The input -
(** An integer of at most 53 bits converts exactly, to a mantissa
    normalised to 53 bits. *)
Lemma float_of_Z_small (w : positive) :
  digits w <= 53 ->
  exists mz,
    Z.pos mz = Z.pos w * 2 ^ (53 - digits w) /\
    digits mz = 53 /\
    float_of_Z (Z.pos w) = S754_finite false mz (digits w - 53).
Proof.
  intros Hd. assert (0 < digits w) by (unfold digits; lia).
  unfold float_of_Z, binary_normalize, binary_round, prec, emax, shl_align,
    fexp, emin. fold (digits w).
  replace (Z.max (digits w + 0 - 53) (3 - 1024 - 53)) with (digits w - 53) by lia.
  destruct (digits w - 53 - 0) as [|d|d] eqn:E; [|exfalso; lia|].
  - assert (Hw : digits w = 53) by lia.
    exists w. rewrite round_keep by lia. rewrite Hw. simpl.
    repeat split; lia.
  - assert (Hmz : Z.pos (Pos.iter xO w d) = Z.pos w * 2 ^ (53 - digits w)).
    { rewrite iter_xO. f_equal. f_equal. lia. }
    assert (Hdz : digits (Pos.iter xO w d) = 53).
    { apply digits_unique. rewrite Hmz.
      pose proof (digits_bounds w) as [Blo Bhi].
      pose proof (pow2_pos (53 - digits w) ltac:(lia)).
      assert (E1 : 2 ^ (53 - 1) = 2 ^ (digits w - 1) * 2 ^ (53 - digits w)).
      { rewrite <- Z.pow_add_r by lia. f_equal. lia. }
      assert (E2 : 2 ^ 53 = 2 ^ digits w * 2 ^ (53 - digits w)).
      { rewrite <- Z.pow_add_r by lia. f_equal. lia. }
      rewrite E1, E2. nia. }
    exists (Pos.iter xO w d). split; [exact Hmz | split; [exact Hdz|]].
    rewrite round_keep by lia.
    destruct (digits w - 53 <=? 971) eqn:Hle; [reflexivity | lia].
Qed.
(* ================================================================== *)
(** ** The round trip through the arena *)

(** C1.  Round-trip identity.  Let [S] be a structure of lists and tuples
    whose leaves are buffers of the collected class, and let the arena take
    such buffers and [convert_fn] return as many buffers as it is given.
    Then collecting [S], converting and rehydrating the mirrored structure
    all succeed; the arena holds the collected leaves in collection order;
    and the rehydrated structure [r] has, at every position where [S] has a
    list or a tuple, a tuple of the same length, and at every position where
    [S] has a leaf, the converted buffer number [k], where [k] is the
    position of that very leaf in the list of collected buffers; [r] is
    [S] with every leaf so replaced and every sequence rebuilt as a
    tuple, and nothing else. *)
Theorem round_trip_identity (c : bufclass) (S : pyval)
    (a0 : ToXlaTensorArena) :
  let ct := TyBuffer c in
  let n0 := length (_tensors a0) in
  let collected := _tensors a0 ++ leaves_of ct S in
  let tags := _devices a0 ++ map (fun _ => VStr "") (leaves_of ct S) in
  let converted := convert_fn a0 collected tags in
  buffer_tree c S = true ->
  arena_accepts ct a0 ->
  length converted = length collected ->
  exists mirrored a1 a2 r,
    _collect_tensors ct S None (VStr "") a0 = (Ok mirrored, a1)
    /\ _tensors a1 = collected
    /\ _devices a1 = tags
    /\ convert a1 = (Ok tt, a2)
    /\ _replace_tensors mirrored a2 = (Ok r, a2)
    /\ r = relabel ct (fun k => nth k converted VNone) S n0
    /\ forall path x,
         subterm S path = Some x ->
         match sequence_items x with
         | Some l =>
             exists l', subterm r path = Some (VTuple l')
                        /\ length l' = length l
         | None =>
             let k := (n0 + leaf_rank ct S path)%nat in
             nth_error collected k = Some x
             /\ exists y, nth_error converted k = Some y
                          /\ subterm r path = Some y
         end.
Proof.
  intros ct n0 collected tags converted Hb Ha Hlen.
  pose (g := fun k => nth k converted VNone).
  exists (relabel ct handle S n0).
  exists (extend a0 (leaves_of ct S) (map (fun _ => VStr "") (leaves_of ct S))).
  set (a1 := extend a0 (leaves_of ct S)
                    (map (fun _ => VStr "") (leaves_of ct S))).
  assert (Hrec : _devices a1 = tags).
  { unfold a1, tags. simpl. now rewrite recorded_const. }
  exists (snd (convert a1)), (relabel ct g S n0).
  assert (Hconv : convert a1 = (Ok tt, snd (convert a1)))
    by (unfold convert; destruct (_tensors a1); reflexivity).
  assert (Hget : forall k,
            (n0 <= k < n0 + length (leaves_of ct S))%nat ->
            get_converted_tensor (handle k) (snd (convert a1))
            = (Ok (g k), snd (convert a1))).
  { intros k Hk. apply get_converted_handle.
    - rewrite convert_converted, Hrec; [reflexivity|].
      intros Et. apply (f_equal (@length pyval)) in Et. unfold a1 in Et.
      rewrite extend_tensors_length in Et. simpl in Et. fold n0 in Et. lia.
    - fold converted. rewrite Hlen. unfold collected.
      rewrite length_app. fold n0. lia. }
  repeat split.
  - apply collect_spec. exact Ha.
  - exact Hrec.
  - exact Hconv.
  - apply replace_spec; [now apply buffer_tree_no_stray | exact Hget].
  - intros path x Hx.
    destruct (subterm_relabel c g path S n0 Hx) as [Hleaf Hseq].
    destruct (sequence_items x) as [l|] eqn:Hl.
    + now apply Hseq.
    + assert (E : pytype_eqb (type_ x) ct = true).
      { pose proof (subterm_buffer_tree c path S Hb Hx) as Hbx.
        destruct x; try discriminate. exact Hbx. }
      destruct (Hleaf E) as [H1 H2]. fold ct in H1, H2.
      assert (Hk : (leaf_rank ct S path < length (leaves_of ct S))%nat)
        by (apply nth_error_Some; congruence).
      cbv zeta. split.
      * unfold collected. rewrite nth_error_app2 by (fold n0; lia).
        fold n0.
        now replace (n0 + leaf_rank ct S path - n0)%nat
          with (leaf_rank ct S path) by lia.
      * exists (g (n0 + leaf_rank ct S path)%nat). split; [|exact H1].
        unfold g. apply nth_error_nth'. rewrite Hlen. unfold collected.
        rewrite length_app. fold n0. lia.
Qed.
Lemma taskFrame_verification_delete id :
  preserves taskFrame
    (oneTimeToken_delete verification_tokens set_verification_tokens id).
Proof. unfold oneTimeToken_delete. frame_leaf. Qed.

Lemma sessionFrame_verification_delete id :
  preserves sessionFrame
    (oneTimeToken_delete verification_tokens set_verification_tokens id).
Proof. unfold oneTimeToken_delete. frame_leaf. Qed.

Lemma taskFrame_reset_delete id :
  preserves taskFrame
    (oneTimeToken_delete password_reset_tokens set_password_reset_tokens id).
Proof. unfold oneTimeToken_delete. frame_leaf. Qed.

Lemma sessionFrame_reset_delete id :
  preserves sessionFrame
    (oneTimeToken_delete password_reset_tokens set_password_reset_tokens id).
Proof. unfold oneTimeToken_delete. frame_leaf. Qed.

Lemma taskFrame_verifyPassword_call env h p :
  preserves taskFrame (verifyPassword_call env h p).
Proof. unfold verifyPassword_call. frame_leaf. Qed.

Lemma sessionFrame_verifyPassword_call env h p :
  preserves sessionFrame (verifyPassword_call env h p).
Proof. unfold verifyPassword_call. frame_leaf. Qed.

Lemma taskFrame_refreshToken_create data :
  preserves taskFrame (refreshToken_create data).
Proof. unfold refreshToken_create. frame_leaf. Qed.

Lemma taskFrame_refreshToken_update id data :
  preserves taskFrame (refreshToken_update id data).
Proof. unfold refreshToken_update. frame_leaf. Qed.

Lemma taskFrame_groupMember_delete u g :
  preserves taskFrame (groupMember_delete u g).
Proof. unfold groupMember_delete. frame_leaf. Qed.

Lemma sessionFrame_groupMember_delete u g :
  preserves sessionFrame (groupMember_delete u g).
Proof. unfold groupMember_delete. frame_leaf. Qed.

Lemma taskFrame_group_create u : preserves taskFrame (group_create u).
Proof. unfold group_create. frame_leaf. Qed.

Lemma sessionFrame_group_create u : preserves sessionFrame (group_create u).
Proof. unfold group_create. frame_leaf. Qed.

Lemma sessionFrame_task_create data : preserves sessionFrame (task_create data).
Proof. unfold task_create. frame_leaf. Qed.

Lemma sessionFrame_task_update id data : preserves sessionFrame (task_update id data).
Proof. unfold task_update. frame_leaf. Qed.

Lemma taskFrame_write_other (f : Db -> Db) :
  (forall db, tasks (f db) = tasks db) ->
  (forall db, nextUuid (f db) = nextUuid db) ->
  preserves taskFrame (write f).
Proof. intros H1 H2 db. split; simpl; [apply H1|rewrite H2; auto]. Qed.

Lemma sessionFrame_write_other (f : Db -> Db) :
  (forall db, refresh_tokens (f db) = refresh_tokens db) ->
  (forall db, nextUuid (f db) = nextUuid db) ->
  preserves sessionFrame (write f).
Proof. intros H1 H2 db. split; simpl; [apply H1|rewrite H2; auto]. Qed.

#[local] Hint Resolve
  taskFrame_randomUUID sessionFrame_randomUUID
  taskFrame_user_update sessionFrame_user_update
  taskFrame_user_updateWhere sessionFrame_user_updateWhere
  taskFrame_user_create sessionFrame_user_create
  taskFrame_verification_create sessionFrame_verification_create
  taskFrame_reset_create sessionFrame_reset_create
  taskFrame_verification_delete sessionFrame_verification_delete
  taskFrame_reset_delete sessionFrame_reset_delete
  taskFrame_verifyPassword_call sessionFrame_verifyPassword_call
  taskFrame_refreshToken_create taskFrame_refreshToken_update
  taskFrame_groupMember_delete sessionFrame_groupMember_delete
  taskFrame_group_create sessionFrame_group_create
  sessionFrame_task_create sessionFrame_task_update : frames.

(** A computation built from framed primitives is framed. *)
Ltac frame_side :=
  first [ exact taskFrame_refl | exact taskFrame_trans
        | exact sessionFrame_refl | exact sessionFrame_trans ].

Ltac frame_steps :=
  repeat
    (intros;
     first
       [ solve [auto with frames]
       | apply taskFrame_write_other; [reflexivity | reflexivity]
       | apply sessionFrame_write_other; [reflexivity | reflexivity]
       | apply preserves_resolve; frame_side
       | apply preserves_throw; frame_side
       | apply preserves_query; frame_side
       | apply preserves_transaction; [frame_side .. | ]
       | apply preserves_await; [frame_side .. | | ]
       | match goal with
         | |- preserves _ (match ?x with _ => _ end) => destruct x
         | |- preserves _ (let '(_, _) := ?x in _) => destruct x
         end ]).
(** The fields of [normalized.current]. *)
Definition current_fields : list string :=
  ["description"; "temp"; "feels_like"; "humidity"; "wind_speed"; "clouds"; "dt"].

(** The names of the own properties of an object, in order. *)
Definition keys (v : value) : list string :=
  match v with
  | VObj props => map fst props
  | _ => []
  end.

(** ** The page script *)

(** The text begins with a dash, a bullet, a digit, a dot or white
    space. *)
Definition begins_with_bullet (s : string) : Prop :=
  is_Some (Str.strip_any Client.bullet_class (Str.to_list s)).

(** A line fit to be shown as a tip: not empty, without a line feed, and
    without a bullet in front. *)
Definition clean_line (s : string) : Prop :=
  s <> "" /\ ~ In (Str.chr 10) (Str.to_list s) /\ ~ begins_with_bullet s.

(** What [renderWeather] is to show for a payload: the location, the
    current conditions and the cards. *)
Definition view (wx : value) : option (string * string * list string) :=
  location ← Get wx "location";
  l ← Client.locLine location;
  c ← Get wx "current";
  cl ← Client.currentLine c;
  forecast ← Get wx "forecast";
  match forecast with
  | VArr fs => cards ← mapM Client.card fs; Some (l, cl, cards)
  | _ => None
  end.

(** The page with the panel revealed and a view in it. *)
Definition rendered (v : string * string * list string) (p : Client.page)
  : Client.page :=
  let '(l, cl, cards) := v in
  Client.set_cards cards
    (Client.set_current cl (Client.set_loc l (Client.set_hidden false p))).

(** Two pages with the same status line, the same tips and the same
    requests sent: what [renderWeather] leaves alone. *)
Definition same_outside_results (p p' : Client.page) : Prop :=
  Client.elStatus p' = Client.elStatus p
  /\ Client.elTips p' = Client.elTips p
  /\ Client.sent p' = Client.sent p.

(** Two pages with the same results in the panel. *)
Definition same_results (p p' : Client.page) : Prop :=
  Client.elLoc p' = Client.elLoc p
  /\ Client.elCurrent p' = Client.elCurrent p
  /\ Client.elForecastCards p' = Client.elForecastCards p
  /\ Client.elTips p' = Client.elTips p.

(** The page when the weather request for [city] has just been sent. *)
Definition loading (city : string) (p : Client.page) : Client.page :=
  Client.log (Client.GetWeather city)
    (Client.set_hidden true (Client.set_status (Client.Text "Loading…") p)).
Lemma wait_for_server_events (W : World) (k : nat) (host : string)
      (port : Z) (h : list event) (e : event) :
  In e (snd (wait_for_server W k host port h)) ->
  is_post e = false /\ is_write e = false.
Proof.
  intros Hin. split.
  - apply (count_zero_in _ (snd (wait_for_server W k host port h))); [| exact Hin].
    pose proof (wait_for_server_quiet is_post W k host port 0
                  (fun _ _ => eq_refl) (fun _ => eq_refl) eq_refl h) as Hq.
    unfold events in Hq. lia.
  - apply (count_zero_in _ (snd (wait_for_server W k host port h))); [| exact Hin].
    pose proof (wait_for_server_quiet is_write W k host port 0
                  (fun _ _ => eq_refl) (fun _ => eq_refl) eq_refl h) as Hq.
    unfold events in Hq. lia.
Qed.

Lemma post_chat_events (W : World) (host : string) (port : Z)
      (prompt : string) (h : list event) :
  exists r tail,
    snd (post_chat W host port prompt h)
    = PostChat (chat_url host port) prompt r :: tail
    /\ forall e, In e tail -> is_post e = false /\ is_write e = false.
Proof.
  rewrite run_post_chat. cbv zeta.
  destruct (chat W h (chat_url host port) prompt) as [status b | err];
    [destruct (status =? 200)%Z; [destruct b |] |];
    cbn [snd]; eexists _, _; (split; [reflexivity |]);
    intros e Hin; cbn [In] in Hin;
    repeat (destruct Hin as [<- | Hin]; [split; reflexivity |]);
    contradiction.
Qed.

(** Whether the first probe of [call_llm_api] is answered with 200. *)
Lemma first_probe_dec (W : World) (config : Config) (h : list event) :
  {health W h (probe_url config) = Some 200%Z}
  + {health W h (probe_url config) <> Some 200%Z}.
Proof.
  destruct (health W h (probe_url config)) as [s |];
    [| right; discriminate].
  destruct (Z.eq_dec s 200) as [-> | Hs]; [left; reflexivity |].
  right. intros [= E]. contradiction.
Qed.

(** X10: [call_llm_api] sends its request only to a server that has just
    answered a health probe with 200: in its trace the request comes
    right after such a probe, and it goes to the completions address of
    the configured host and port with the caller's prompt. *)
Theorem request_follows_healthy_probe (W : World) (prompt : string)
        (config : Config) (h : list event) (u p : string) (r : http_reply) :
  In (PostChat u p r) (events (call_llm_api W prompt config) h) ->
  u = completions_url config /\ p = prompt
  /\ exists before after,
      events (call_llm_api W prompt config) h
      = before ++ Get (probe_url config) (Some 200%Z)
               :: PostChat u p r :: after.
Proof.
  unfold events.
  destruct (first_probe_dec W config h) as [Hh | Hh].
  - rewrite (call_llm_api_healthy _ _ _ _ Hh). cbv zeta. cbn [snd].
    destruct (post_chat_events W (api_host config) (api_port config) prompt
                (h ++ [Get (probe_url config) (Some 200%Z)]))
      as (r0 & tail & -> & Htail).
    intros [E | [E | Hin]]; [discriminate | |].
    + injection E as <- <- <-. repeat split. now exists [], tail.
    + apply Htail in Hin. destruct Hin. discriminate.
  - rewrite (call_llm_api_cold _ _ _ _ Hh). cbv zeta.
    destruct (path_exists W _ _).
    + destruct (wait_for_server W 10 _ _ _) as [[[|] | c] d] eqn:Ew;
        cbn [snd]; intros Hin;
        repeat (apply in_app_or in Hin; destruct Hin as [Hin | Hin]);
        try (now (cbn in Hin; intuition discriminate));
        try (apply (f_equal snd) in Ew; cbn [snd] in Ew; subst d;
             apply wait_for_server_events in Hin; destruct Hin;
             discriminate).
      destruct (wait_for_server_success _ _ _ _ _ _ Ew) as [d' ->].
      destruct (post_chat_events W (api_host config) (api_port config) prompt
                  (((h ++ cold_start W config h) ++ launch W config)
                   ++ d' ++ [Get (health_url (api_host config)
                                             (api_port config))
                                 (Some 200%Z)]))
        as (r0 & tail & Es & Htail).
      rewrite Es in *. destruct Hin as [E | Hin].
      * injection E as <- <- <-. repeat split.
        exists (cold_start W config h ++ launch W config ++ d'), tail.
        rewrite <- !List.app_assoc. reflexivity.
      * apply Htail in Hin. destruct Hin. discriminate.
    + cbn [snd]. intros Hin. cbn in Hin. intuition discriminate.
Qed.

Lemma request_follows_healthy_probe_witness :
  completions_url no_config = completions_url no_config
  /\ "ls" = "ls"
  /\ exists before after,
      events (call_llm_api slow_world "ls" no_config) []
      = before ++ Get (probe_url no_config) (Some 200%Z)
               :: PostChat (completions_url no_config) "ls"
                    (Reply 200 (Content "ls")) :: after.
Proof.
  apply (request_follows_healthy_probe slow_world "ls" no_config []).
  vm_compute. repeat (first [left; reflexivity | right]).
Defined.

(** X11: the server that [call_llm_api] starts is told the port that the
    client probes and posts to, for every configuration; it is told the
    client's host as well when the configuration names one.  When the
    key [server_host] is missing the two defaults differ: the server is
    bound to 127.0.0.1 while the client calls localhost. *)
Theorem launcher_matches_client (W : World) (prompt : string)
        (config : Config) (h : list event) (path : string) (l : launcher) :
  In (WriteLauncher path l) (events (call_llm_api W prompt config) h) ->
  path = launcher_path W
  /\ l = launcher_of W config
  /\ l_port l = api_port config
  /\ (forall host, server_host config = Some host ->
                   l_host l = host /\ api_host config = host)
  /\ (server_host config = None ->
      l_host l = "127.0.0.1" /\ api_host config = "localhost").
Proof.
  unfold events. intros Hin.
  assert (E : WriteLauncher path l
              = WriteLauncher (launcher_path W) (launcher_of W config)).
  { destruct (first_probe_dec W config h) as [Hh | Hh].
    - rewrite (call_llm_api_healthy _ _ _ _ Hh) in Hin. cbv zeta in Hin.
      cbn [snd] in Hin.
      destruct (post_chat_events W (api_host config) (api_port config) prompt
                  (h ++ [Get (probe_url config) (Some 200%Z)]))
        as (r0 & tail & Es & Htail).
      rewrite Es in Hin. destruct Hin as [E | [E | Hin]]; try discriminate.
      apply Htail in Hin. destruct Hin. discriminate.
    - rewrite (call_llm_api_cold _ _ _ _ Hh) in Hin. cbv zeta in Hin.
      destruct (path_exists W _ _).
      + assert (Hl : forall e, In e (launch W config) -> is_write e = true ->
                               e = WriteLauncher (launcher_path W)
                                     (launcher_of W config)).
        { intros e He Hw. cbn in He.
          repeat (destruct He as [<- | He]; [try discriminate Hw |]);
            [reflexivity | contradiction]. }
        destruct (wait_for_server W 10 _ _ _) as [[[|] | c] d] eqn:Ew;
          cbn [snd] in Hin;
          repeat (apply in_app_or in Hin; destruct Hin as [Hin | Hin]);
          try (now apply Hl);
          try (now (cbn in Hin; intuition discriminate));
          try (apply (f_equal snd) in Ew; cbn [snd] in Ew; subst d;
               apply wait_for_server_events in Hin; destruct Hin;
               discriminate).
        destruct (post_chat_events W (api_host config) (api_port config)
                    prompt
                    (((h ++ cold_start W config h) ++ launch W config) ++ d))
          as (r0 & tail & Es & Htail).
        rewrite Es in Hin. destruct Hin as [E | Hin]; [discriminate |].
        apply Htail in Hin. destruct Hin. discriminate.
      + cbn [snd] in Hin. cbn in Hin. intuition discriminate. }
  injection E as -> ->. split; [reflexivity |]. split; [reflexivity |].
  split; [reflexivity |]. unfold launcher_of, api_host. cbn [l_host].
  split.
  - intros host ->. split; reflexivity.
  - intros ->. split; reflexivity.
Qed.

Lemma launcher_matches_client_witness :
  "/home/user/.config/aibuddy/start_server.sh" = launcher_path slow_world
  /\ launcher_of slow_world no_config = launcher_of slow_world no_config
  /\ l_port (launcher_of slow_world no_config) = api_port no_config
  /\ (forall host, server_host no_config = Some host ->
                   l_host (launcher_of slow_world no_config) = host
                   /\ api_host no_config = host)
  /\ (server_host no_config = None ->
      l_host (launcher_of slow_world no_config) = "127.0.0.1"
      /\ api_host no_config = "localhost").
Proof.
  apply (launcher_matches_client slow_world "ls" no_config []).
  vm_compute. repeat (first [left; reflexivity | right]).
Defined.

(** X12: the [server] subcommand asks one question and starts nothing
    before the answer, and the answer is the one the user gives to that
    question.  On a no it ends there.  On a yes it goes through
    [start_server], and does so in the same way whether a server was
    answering or not: a restart stops nothing, it starts one more
    server. *)
Theorem server_asks_before_starting (W : World) (h : list event) :
  exists banner question ans after,
    events (server W) h
    = Get (probe_url (load_config W))
          (health W h (probe_url (load_config W)))
      :: Echo banner :: Confirm question ans :: after
    /\ ans = answer W (h ++ [Get (probe_url (load_config W))
                                (health W h (probe_url (load_config W)));
                            Echo banner]) question
    /\ (question = restart_question <->
        health W h (probe_url (load_config W)) = Some 200%Z)
    /\ (question = start_question <->
        health W h (probe_url (load_config W)) <> Some 200%Z)
    /\ (ans = false -> after = [] /\ result (server W) h = Ret tt)
    /\ (ans = true ->
        exists said,
          (said = [] \/ said = [Echo "Restarting server..."])
          /\ ((after = said ++ launch W (load_config W)
               /\ result (server W) h = Ret tt)
              \/ (after = said ++ no_model (load_config W)
                  /\ result (server W) h = Exit 1%Z))).
Proof.
  unfold events, result, server. cbv zeta.
  fold (api_host (load_config W)) (api_port (load_config W)).
  rewrite run_bind, run_is_server_running. fold (probe_url (load_config W)).
  destruct (first_probe_dec W (load_config W) h) as [Hh | Hh].
  - rewrite Hh. cbn [Z.eqb Pos.eqb]. unfold echo, confirm. run.
    eexists _, restart_question, _, _. split; [reflexivity |].
    split; [now rewrite <- List.app_assoc |].
    split; [tauto |]. split; [split; [discriminate | congruence] |].
    destruct (answer W _ restart_question); run.
    + split; [discriminate |]. intros _. exists [Echo "Restarting server..."].
      split; [now right |]. rewrite run_start_server.
      destruct (path_exists W _ _); cbn [fst snd]; [left | right];
        now rewrite ?List.app_nil_r.
    + split; [| discriminate]. intros _. now split.
  - rewrite (unhealthy _ _ _ Hh). unfold echo, confirm. run.
    eexists _, start_question, _, _. split; [reflexivity |].
    split; [now rewrite <- List.app_assoc |].
    split; [split; [discriminate | contradiction] |]. split; [tauto |].
    destruct (answer W _ start_question); run.
    + split; [discriminate |]. intros _. exists [].
      split; [now left |]. rewrite run_start_server.
      destruct (path_exists W _ _); cbn [fst snd]; [left | right];
        now rewrite ?List.app_nil_r.
    + split; [| discriminate]. intros _. now split.
Qed.

Lemma server_asks_before_starting_witness :
  exists banner question ans after,
    events (server declining_world) []
    = Get (probe_url (load_config declining_world))
          (health declining_world [] (probe_url (load_config declining_world)))
      :: Echo banner :: Confirm question ans :: after
    /\ ans = false /\ after = [] /\ question = restart_question
    /\ result (server declining_world) [] = Ret tt.
Proof.
  destruct (server_asks_before_starting declining_world [])
    as (banner & question & ans & after & E & A & Hq & _ & Hno & _).
  exists banner, question, ans, after.
  split; [exact E |]. split; [exact A |].
  split; [exact (proj1 (Hno A)) |].
  split; [now apply Hq | exact (proj2 (Hno A))].
Defined.

(** ** More on the flows *)

Local Open Scope list_scope.

#[local] Hint Extern 1 (emits_at_most is_confirm _ (call_llm_api _ _ _)) =>
  apply call_llm_api_quiet : bounds.
#[local] Hint Extern 1 (emits_at_most is_save _ (call_llm_api _ _ _)) =>
  apply call_llm_api_quiet : bounds.
#[local] Hint Extern 1 (emits_at_most is_run _ (call_llm_api _ _ _)) =>
  apply call_llm_api_runs : bounds.
#[local] Hint Extern 1 (emits_at_most is_post _ (call_llm_api _ _ _)) =>
  apply (bound_weaken _ 1); [apply call_llm_api_posts | lia] : bounds.

Lemma execute_command_saves_nothing (W : World) (command : string)
      (n : nat) :
  emits_at_most is_save n (execute_command W command).
Proof. open_executor. bound. Qed.

Lemma fix_command_errors_saves_nothing (W : World) (e c : string) (n : nat) :
  emits_at_most is_save n (fix_command_errors W e c).
Proof. unfold fix_command_errors, execute_command, echo, confirm. bound. Qed.

#[local] Hint Extern 1 (emits_at_most is_save _ (execute_command _ _)) =>
  apply execute_command_saves_nothing : bounds.
#[local] Hint Extern 1 (emits_at_most is_save _ (fix_command_errors _ _ _)) =>
  apply fix_command_errors_saves_nothing : bounds.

What this task involves -
Set down again, word for word, the stretch of records from the line with "Definition begins_with_bullet (s" to the line with "Definition clean_line (s", both of those lines included.

Finished task -
Definition begins_with_bullet (s : string) : Prop :=
  is_Some (Str.strip_any Client.bullet_class (Str.to_list s)).

(** A line fit to be shown as a tip: not empty, without a line feed, and
    without a bullet in front. *)
Definition clean_line (s : string) : Prop :=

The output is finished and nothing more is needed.